Throughout the listing that follows, find each line with the word "Arguments" and copy it.

● **Material for this task**
***
(** * Cartoon-story front end: retry, polling, merge and streaming logic

A shallow embedding of the client's generation-job logic:
- [Home]           the story page: per-scene retry with abort controllers,
                   "retry all failed", the streamed-generation consumer;
- [VideosDisplay]  the results view: retry guard, merge of all videos;
- [VeoGenerator]   the single-video flow and its status polling;
- [BulkGenerator]  validation of a bulk submission;
- [History]        the history view: merge selection and project merge.

JavaScript runs each handler between two [await]s without interruption,
so an asynchronous handler is modelled by its synchronous prefix and by
one resumption function per suspension point; what the outside world
answers (responses, clock) is an explicit input. *)

From Stdlib Require Import ZArith String Ascii List Permutation Sorted Lia DecimalString.
From Stdlib Require Import DecimalPos DecimalN.
From stdpp Require Import base gmap sets list strings sorting.

Open Scope string_scope.
Open Scope list_scope.

(** ** JavaScript values and array operations used by the handlers *)
Module JS.

(** An optional string property: [None] is [undefined]. *)
Definition truthy (o : option string) : bool :=
  match o with
  | Some s => negb (bool_decide (s = EmptyString))
  | None => false
  end.

(** [o || d] for an optional string [o]. *)
Definition orElse (o : option string) (d : string) : string :=
  match o with
  | Some s => if bool_decide (s = EmptyString) then d else s
  | None => d
  end.

(** [s.includes(c)] for a one-character needle. *)
Fixpoint includes (c : ascii) (s : string) : bool :=
  match s with
  | EmptyString => false
  | String x rest => if bool_decide (x = c) then true else includes c rest
  end.

(** What an awaited promise settles with. *)
Inductive Thrown :=
| ErrorObject (message : string)
| OtherValue.

Inductive Settled (A : Type) :=
| Resolved (value : A)
| Rejected (reason : Thrown).
Arguments Resolved {A} value.
Arguments Rejected {A} reason.

(** [Array.prototype.sort(compare)]: the sort is stable, so for a
    consistent comparator the result is the stable insertion of every
    element among the ones that follow it. *)
Section Sort.
Context {A : Type} (compare : A -> A -> Z).

Fixpoint insertSorted (x : A) (l : list A) : list A :=
  match l with
  | [] => [x]
  | y :: rest =>
      if (compare x y <=? 0)%Z then x :: y :: rest
      else y :: insertSorted x rest
  end.

Definition sort (l : list A) : list A := foldr insertSorted [] l.
End Sort.

(** Text whose characters matter one by one (prompts, stream records) is
    a sequence of UTF-16 code units. *)
Definition Text : Type := list N.

Definition text (s : string) : Text :=
  map N_of_ascii (list_ascii_of_string s).

(** White space and line terminators, as [trim] strips them. *)
Definition isWhiteSpace (c : N) : bool :=
  (bool_decide (c ∈ [9; 10; 11; 12; 13; 32; 160; 5760; 8232; 8233; 8239;
                      8287; 12288; 65279]%N)
   || ((8192 <=? c) && (c <=? 8202)))%N.

Fixpoint trimStart (t : Text) : Text :=
  match t with
  | c :: rest => if isWhiteSpace c then trimStart rest else t
  | [] => []
  end.

Definition trim (t : Text) : Text := rev (trimStart (rev (trimStart t))).

(** [t.split(sep)] for a one-unit separator: never empty, the last piece
    is what follows the last separator. *)
Fixpoint split (sep : N) (t : Text) : list Text :=
  match t with
  | [] => [[]]
  | c :: rest =>
      if bool_decide (c = sep) then [] :: split sep rest
      else match split sep rest with
           | piece :: pieces => (c :: piece) :: pieces
           | [] => [[c]]
           end
  end.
***
● **Solution to this task**
Arguments Resolved {A} value.
Arguments Rejected {A} reason.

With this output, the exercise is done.